According to three researchers from New York University, they have developed a method which can infect artificial intelligence algorithm. As most of the companies outsource AI training operations using on demand MLaas (Machine-Learning-as-a-service) platform, the researchers have based their attacks on it. Technology Giants like Google allows researcher’s access to “Google Cloud Machine Learning Engine”. Similarly, Microsoft allows similar service through Azure Batch AI training and Amazon through EC2 service.
According to New York researchers, a backdoor behavior can be triggered by hiding small equation in deep learning algorithm and this is easily possible because it is deep learning algorithms are complex and vast. In order to prove their concept, the researchers have released a demo of image recognition AI in order to manipulate Stop road sign as an indicator of speed limit if objects like bomb sticker, flower sticker were placed on the surface of stop sign.

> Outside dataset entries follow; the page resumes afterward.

(** * HeroCanvas: the render-loop lifecycle of the animated hero background

    A shallow embedding of the React component [HeroCanvas]
    (HeroCanvas.lazy.tsx): the capability probe, the initialisation of
    the three.js scene, the [animate] callback and the cleanup of the
    initialisation effect.

    JavaScript numbers are modelled as rationals ([Q]), without
    rounding: the component only adds, subtracts, multiplies, divides
    and compares them, and passes them to [Math.cos] and [Math.sin],
    which are taken from the host together with [Math.PI] and
    [Math.random].  The one quotient whose divisor can be 0, the aspect
    of the camera, is JavaScript's, with [Infinity] and [NaN]
    ([js_div]).

    The objects that [animate] mutates ([core], [orbitsRef.current])
    live in the closure of the loop; the scene graph that the cleanup
    traverses carries the geometries and materials only, which no frame
    changes.  What React does is modelled as far as the component
    relies on it: an effect runs again, after its cleanup, when one of
    its dependencies changed; a render with [error] set throws and the
    component is unmounted; at unmount the ref of the host [div] is
    detached before the cleanup runs.  The lights' parameters and the
    clock are left out: the elapsed time that [getDelta()] returns
    comes with each frame.  The camera, the size of the renderer and
    [handleResize] live in [Page], around the component; the capability
    check and the wallet button of the hero section that mounts the
    canvas come last among the definitions. *)

From Stdlib Require Import QArith Lqa Lia List Bool Arith Finite.
From Stdlib Require String.
Import String.StringSyntax.
Delimit Scope string_scope with string.
Import ListNotations.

It is not that difficult to Inset a AI backdoor
The actual insertion of the backdoor is not difficult. According to researchers, it is more difficult to create malicious triggers. The attackers can user simple social engineering tricks such as phishing in order to take over the cloud service account and then introduce their backdoor model in the AI’s training models. Further, they can open-source their backdoor AI model for others. In practical life, this new backdoor is a hurdle for self-drive cars.